##### Source records

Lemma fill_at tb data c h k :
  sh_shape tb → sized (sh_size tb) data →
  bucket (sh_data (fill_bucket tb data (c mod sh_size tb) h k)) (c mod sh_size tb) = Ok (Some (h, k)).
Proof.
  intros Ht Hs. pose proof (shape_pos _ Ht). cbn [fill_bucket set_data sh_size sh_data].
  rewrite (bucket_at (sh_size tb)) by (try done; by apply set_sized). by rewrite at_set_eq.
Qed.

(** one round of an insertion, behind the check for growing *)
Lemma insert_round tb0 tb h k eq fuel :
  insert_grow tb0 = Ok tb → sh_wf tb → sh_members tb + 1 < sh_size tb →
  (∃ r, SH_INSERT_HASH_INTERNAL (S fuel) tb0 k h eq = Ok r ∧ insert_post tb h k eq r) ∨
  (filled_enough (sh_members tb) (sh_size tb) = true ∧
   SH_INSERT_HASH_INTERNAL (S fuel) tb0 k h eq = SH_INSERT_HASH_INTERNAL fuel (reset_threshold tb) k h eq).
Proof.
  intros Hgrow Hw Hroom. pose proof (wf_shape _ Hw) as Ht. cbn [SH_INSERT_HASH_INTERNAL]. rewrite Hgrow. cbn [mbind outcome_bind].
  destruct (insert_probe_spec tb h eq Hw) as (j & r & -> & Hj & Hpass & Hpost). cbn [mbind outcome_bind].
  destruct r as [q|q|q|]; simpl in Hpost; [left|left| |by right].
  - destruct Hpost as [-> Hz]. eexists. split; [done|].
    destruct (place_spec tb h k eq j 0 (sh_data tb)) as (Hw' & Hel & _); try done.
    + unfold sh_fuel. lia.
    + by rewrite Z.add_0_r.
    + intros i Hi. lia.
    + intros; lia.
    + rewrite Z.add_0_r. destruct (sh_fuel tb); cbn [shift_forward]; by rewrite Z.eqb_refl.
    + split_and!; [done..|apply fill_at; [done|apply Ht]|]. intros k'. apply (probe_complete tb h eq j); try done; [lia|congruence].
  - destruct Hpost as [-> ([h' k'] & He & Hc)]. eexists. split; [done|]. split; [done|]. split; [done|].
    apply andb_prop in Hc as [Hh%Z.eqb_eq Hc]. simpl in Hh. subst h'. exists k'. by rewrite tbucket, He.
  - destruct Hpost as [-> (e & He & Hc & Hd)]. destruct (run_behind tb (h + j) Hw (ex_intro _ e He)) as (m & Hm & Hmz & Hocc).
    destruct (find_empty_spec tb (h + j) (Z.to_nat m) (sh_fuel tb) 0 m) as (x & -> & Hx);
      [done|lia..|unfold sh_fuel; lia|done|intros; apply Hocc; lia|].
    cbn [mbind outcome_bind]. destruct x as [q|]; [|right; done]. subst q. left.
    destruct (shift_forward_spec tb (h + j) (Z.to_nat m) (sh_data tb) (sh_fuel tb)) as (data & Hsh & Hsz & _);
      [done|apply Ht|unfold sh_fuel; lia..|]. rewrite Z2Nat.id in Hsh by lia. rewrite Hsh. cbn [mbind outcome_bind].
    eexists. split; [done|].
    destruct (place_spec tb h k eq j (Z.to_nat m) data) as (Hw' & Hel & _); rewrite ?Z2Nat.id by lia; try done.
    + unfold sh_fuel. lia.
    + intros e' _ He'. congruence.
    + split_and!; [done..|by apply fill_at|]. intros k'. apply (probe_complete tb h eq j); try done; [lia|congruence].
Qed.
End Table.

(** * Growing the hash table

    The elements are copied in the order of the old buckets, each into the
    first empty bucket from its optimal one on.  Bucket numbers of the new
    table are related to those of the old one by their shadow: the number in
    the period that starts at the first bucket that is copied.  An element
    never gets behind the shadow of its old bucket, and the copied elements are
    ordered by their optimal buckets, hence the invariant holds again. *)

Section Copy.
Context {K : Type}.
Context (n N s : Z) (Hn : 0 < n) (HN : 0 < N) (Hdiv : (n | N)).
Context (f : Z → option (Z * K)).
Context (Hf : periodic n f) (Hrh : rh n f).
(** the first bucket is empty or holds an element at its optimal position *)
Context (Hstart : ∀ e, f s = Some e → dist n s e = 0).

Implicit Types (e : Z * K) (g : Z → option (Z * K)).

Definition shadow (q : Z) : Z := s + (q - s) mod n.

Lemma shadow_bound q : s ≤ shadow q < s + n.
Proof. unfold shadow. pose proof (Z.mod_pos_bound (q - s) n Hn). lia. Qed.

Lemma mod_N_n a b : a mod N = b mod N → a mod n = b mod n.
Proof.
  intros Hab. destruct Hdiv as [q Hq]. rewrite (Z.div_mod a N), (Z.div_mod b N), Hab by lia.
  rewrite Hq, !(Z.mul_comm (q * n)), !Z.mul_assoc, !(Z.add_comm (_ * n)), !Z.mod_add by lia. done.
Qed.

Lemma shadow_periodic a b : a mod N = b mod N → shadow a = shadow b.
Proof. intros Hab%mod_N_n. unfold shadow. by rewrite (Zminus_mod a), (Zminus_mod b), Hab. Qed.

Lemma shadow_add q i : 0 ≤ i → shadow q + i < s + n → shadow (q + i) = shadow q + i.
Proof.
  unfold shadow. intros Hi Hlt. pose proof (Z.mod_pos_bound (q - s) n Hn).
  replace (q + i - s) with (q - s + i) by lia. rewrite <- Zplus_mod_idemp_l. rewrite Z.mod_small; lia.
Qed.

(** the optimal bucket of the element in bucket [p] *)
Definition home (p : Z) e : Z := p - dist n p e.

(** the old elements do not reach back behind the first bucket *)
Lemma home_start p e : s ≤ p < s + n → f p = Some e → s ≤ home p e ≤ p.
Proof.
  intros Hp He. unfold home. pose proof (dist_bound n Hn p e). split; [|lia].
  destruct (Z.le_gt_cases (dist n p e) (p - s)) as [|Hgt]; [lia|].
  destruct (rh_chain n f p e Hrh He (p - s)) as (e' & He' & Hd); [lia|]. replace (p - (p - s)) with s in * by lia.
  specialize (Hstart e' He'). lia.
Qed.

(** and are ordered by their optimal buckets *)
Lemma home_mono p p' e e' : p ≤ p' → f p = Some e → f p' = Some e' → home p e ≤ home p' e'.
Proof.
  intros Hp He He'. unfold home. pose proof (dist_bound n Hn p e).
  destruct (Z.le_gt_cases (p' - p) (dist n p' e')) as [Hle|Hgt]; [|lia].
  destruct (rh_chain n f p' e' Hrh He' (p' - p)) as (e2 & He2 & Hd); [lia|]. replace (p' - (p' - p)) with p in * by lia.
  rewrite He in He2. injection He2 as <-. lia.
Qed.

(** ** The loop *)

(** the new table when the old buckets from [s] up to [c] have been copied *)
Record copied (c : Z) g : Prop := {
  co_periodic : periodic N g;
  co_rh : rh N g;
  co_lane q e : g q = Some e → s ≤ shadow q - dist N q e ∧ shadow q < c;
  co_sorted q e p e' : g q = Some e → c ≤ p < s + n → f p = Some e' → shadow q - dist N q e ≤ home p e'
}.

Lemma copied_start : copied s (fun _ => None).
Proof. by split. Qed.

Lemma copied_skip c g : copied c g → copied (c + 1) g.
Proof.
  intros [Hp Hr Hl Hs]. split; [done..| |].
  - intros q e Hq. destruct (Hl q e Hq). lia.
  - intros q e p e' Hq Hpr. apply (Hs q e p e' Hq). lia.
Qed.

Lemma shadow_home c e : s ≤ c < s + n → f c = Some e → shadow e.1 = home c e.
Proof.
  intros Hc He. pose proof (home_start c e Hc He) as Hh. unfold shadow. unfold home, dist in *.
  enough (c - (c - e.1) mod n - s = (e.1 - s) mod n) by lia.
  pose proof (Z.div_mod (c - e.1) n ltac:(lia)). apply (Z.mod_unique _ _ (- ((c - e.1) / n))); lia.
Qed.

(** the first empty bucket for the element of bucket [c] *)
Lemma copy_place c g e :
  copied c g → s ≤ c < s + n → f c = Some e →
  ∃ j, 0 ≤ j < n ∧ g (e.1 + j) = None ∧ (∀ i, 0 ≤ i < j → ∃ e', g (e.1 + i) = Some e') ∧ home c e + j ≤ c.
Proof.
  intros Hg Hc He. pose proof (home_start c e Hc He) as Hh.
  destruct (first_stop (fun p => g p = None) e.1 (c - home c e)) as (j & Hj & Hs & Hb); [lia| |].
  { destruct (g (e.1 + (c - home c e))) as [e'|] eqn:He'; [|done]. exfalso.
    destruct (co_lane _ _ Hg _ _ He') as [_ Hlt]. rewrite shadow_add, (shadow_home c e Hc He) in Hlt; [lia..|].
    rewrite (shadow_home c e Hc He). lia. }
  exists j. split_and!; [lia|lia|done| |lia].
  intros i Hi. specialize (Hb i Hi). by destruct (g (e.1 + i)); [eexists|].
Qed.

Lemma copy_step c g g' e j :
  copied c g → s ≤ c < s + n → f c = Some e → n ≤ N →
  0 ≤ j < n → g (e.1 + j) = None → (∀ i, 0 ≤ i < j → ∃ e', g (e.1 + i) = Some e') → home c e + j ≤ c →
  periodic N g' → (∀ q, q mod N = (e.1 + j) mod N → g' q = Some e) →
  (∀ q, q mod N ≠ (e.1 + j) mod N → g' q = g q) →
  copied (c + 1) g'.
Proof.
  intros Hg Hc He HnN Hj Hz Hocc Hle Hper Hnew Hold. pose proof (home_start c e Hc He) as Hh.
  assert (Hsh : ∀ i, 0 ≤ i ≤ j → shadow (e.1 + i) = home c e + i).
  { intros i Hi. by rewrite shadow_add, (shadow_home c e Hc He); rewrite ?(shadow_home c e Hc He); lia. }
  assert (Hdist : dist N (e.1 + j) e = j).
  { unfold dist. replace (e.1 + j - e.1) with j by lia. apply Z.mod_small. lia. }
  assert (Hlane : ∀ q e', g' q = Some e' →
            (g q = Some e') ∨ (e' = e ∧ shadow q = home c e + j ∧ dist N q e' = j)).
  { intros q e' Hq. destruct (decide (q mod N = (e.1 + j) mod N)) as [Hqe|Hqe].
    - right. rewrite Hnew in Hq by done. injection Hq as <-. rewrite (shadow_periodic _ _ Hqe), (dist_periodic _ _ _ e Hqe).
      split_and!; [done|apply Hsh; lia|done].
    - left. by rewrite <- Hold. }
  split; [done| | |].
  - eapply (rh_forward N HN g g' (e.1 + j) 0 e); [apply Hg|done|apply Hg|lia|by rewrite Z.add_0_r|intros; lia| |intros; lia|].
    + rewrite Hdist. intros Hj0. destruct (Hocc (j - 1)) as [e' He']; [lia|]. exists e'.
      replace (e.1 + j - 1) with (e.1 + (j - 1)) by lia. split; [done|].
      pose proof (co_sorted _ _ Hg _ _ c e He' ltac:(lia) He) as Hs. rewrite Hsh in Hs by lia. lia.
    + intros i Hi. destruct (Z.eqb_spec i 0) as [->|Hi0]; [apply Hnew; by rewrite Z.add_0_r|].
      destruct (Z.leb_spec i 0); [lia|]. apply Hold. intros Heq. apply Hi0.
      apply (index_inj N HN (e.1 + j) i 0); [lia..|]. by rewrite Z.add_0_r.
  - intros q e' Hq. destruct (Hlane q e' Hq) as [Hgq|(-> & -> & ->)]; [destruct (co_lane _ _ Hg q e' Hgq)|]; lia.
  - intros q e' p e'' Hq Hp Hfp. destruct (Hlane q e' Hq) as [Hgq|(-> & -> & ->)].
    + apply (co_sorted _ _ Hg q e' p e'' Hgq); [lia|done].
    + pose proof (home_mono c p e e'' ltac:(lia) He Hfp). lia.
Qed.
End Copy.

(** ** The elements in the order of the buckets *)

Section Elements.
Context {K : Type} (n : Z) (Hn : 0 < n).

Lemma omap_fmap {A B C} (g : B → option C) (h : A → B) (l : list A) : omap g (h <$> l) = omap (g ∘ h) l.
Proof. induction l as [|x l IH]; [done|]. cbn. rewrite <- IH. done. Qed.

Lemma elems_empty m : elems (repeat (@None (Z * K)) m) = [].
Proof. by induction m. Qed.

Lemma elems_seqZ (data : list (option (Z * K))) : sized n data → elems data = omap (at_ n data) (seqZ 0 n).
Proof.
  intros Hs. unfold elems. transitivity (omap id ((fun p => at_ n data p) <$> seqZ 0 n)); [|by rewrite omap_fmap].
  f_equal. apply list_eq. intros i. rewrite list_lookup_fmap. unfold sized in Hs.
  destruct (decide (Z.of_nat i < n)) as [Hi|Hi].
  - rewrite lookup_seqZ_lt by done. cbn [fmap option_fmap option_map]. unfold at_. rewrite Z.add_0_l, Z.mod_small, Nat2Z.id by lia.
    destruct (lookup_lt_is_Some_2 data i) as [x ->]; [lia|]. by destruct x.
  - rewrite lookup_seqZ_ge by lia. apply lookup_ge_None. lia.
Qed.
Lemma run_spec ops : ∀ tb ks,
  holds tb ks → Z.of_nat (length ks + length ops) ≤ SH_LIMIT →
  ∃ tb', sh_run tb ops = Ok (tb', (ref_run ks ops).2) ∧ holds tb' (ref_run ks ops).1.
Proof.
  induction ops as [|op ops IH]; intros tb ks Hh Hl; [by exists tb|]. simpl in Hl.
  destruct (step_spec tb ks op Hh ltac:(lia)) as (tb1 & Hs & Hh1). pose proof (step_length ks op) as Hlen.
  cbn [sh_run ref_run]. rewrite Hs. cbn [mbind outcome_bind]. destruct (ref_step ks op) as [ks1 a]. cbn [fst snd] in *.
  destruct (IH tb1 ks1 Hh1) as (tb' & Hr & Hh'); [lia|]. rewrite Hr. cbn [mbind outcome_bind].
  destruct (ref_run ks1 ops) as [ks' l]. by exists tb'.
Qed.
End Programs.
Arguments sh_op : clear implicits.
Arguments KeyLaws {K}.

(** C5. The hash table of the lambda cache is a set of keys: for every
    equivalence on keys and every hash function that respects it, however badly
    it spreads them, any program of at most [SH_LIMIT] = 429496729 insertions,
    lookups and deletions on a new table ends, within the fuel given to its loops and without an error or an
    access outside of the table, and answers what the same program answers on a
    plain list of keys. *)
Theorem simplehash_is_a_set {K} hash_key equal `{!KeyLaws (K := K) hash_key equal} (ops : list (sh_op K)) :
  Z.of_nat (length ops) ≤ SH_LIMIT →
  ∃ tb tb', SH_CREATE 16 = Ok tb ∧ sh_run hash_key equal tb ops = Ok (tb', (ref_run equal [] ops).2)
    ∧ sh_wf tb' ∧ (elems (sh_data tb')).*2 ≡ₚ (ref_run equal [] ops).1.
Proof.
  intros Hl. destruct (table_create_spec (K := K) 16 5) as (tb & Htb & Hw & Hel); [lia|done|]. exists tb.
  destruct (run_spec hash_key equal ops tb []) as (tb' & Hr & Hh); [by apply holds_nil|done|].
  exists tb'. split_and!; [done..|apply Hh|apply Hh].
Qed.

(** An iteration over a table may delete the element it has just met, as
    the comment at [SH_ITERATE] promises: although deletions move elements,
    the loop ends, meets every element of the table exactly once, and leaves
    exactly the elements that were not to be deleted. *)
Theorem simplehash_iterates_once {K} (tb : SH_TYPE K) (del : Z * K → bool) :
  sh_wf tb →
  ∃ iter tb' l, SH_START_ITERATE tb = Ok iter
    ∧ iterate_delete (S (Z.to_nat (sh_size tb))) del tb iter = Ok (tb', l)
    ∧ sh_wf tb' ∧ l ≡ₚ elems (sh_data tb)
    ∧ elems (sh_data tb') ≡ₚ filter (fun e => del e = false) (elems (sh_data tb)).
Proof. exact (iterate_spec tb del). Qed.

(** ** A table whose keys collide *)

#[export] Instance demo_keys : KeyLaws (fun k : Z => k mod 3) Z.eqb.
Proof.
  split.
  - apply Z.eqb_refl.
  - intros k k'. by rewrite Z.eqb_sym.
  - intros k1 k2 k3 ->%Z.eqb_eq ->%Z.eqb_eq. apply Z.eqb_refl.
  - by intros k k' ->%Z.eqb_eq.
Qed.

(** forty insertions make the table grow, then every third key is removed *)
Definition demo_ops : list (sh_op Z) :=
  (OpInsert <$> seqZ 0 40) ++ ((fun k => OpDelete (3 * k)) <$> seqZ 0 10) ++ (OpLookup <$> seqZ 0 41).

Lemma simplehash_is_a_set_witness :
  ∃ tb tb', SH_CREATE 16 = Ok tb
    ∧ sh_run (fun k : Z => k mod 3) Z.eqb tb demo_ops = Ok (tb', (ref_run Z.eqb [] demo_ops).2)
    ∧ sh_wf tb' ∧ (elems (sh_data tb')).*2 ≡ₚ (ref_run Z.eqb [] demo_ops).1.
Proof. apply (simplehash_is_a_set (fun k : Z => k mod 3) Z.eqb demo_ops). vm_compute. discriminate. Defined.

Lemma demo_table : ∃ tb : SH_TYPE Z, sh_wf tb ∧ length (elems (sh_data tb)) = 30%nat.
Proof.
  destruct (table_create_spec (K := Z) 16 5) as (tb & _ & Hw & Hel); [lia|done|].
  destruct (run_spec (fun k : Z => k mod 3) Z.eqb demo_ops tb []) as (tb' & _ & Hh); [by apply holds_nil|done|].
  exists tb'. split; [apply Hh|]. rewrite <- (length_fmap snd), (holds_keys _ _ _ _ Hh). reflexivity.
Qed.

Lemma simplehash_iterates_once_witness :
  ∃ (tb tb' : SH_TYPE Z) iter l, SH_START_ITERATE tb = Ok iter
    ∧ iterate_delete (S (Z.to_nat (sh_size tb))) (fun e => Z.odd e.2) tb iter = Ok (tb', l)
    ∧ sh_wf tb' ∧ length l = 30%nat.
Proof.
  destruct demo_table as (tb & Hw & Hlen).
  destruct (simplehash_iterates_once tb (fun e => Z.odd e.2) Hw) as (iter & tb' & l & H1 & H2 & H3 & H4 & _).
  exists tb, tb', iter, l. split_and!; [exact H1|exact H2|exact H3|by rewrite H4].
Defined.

##########

Exercise details – Every line above with the word "omap" belongs in the answer, copied as written.

Answer to the exercise –
Lemma omap_fmap {A B C} (g : B → option C) (h : A → B) (l : list A) : omap g (h <$> l) = omap (g ∘ h) l.
Lemma elems_seqZ (data : list (option (Z * K))) : sized n data → elems data = omap (at_ n data) (seqZ 0 n).
  intros Hs. unfold elems. transitivity (omap id ((fun p => at_ n data p) <$> seqZ 0 n)); [|by rewrite omap_fmap].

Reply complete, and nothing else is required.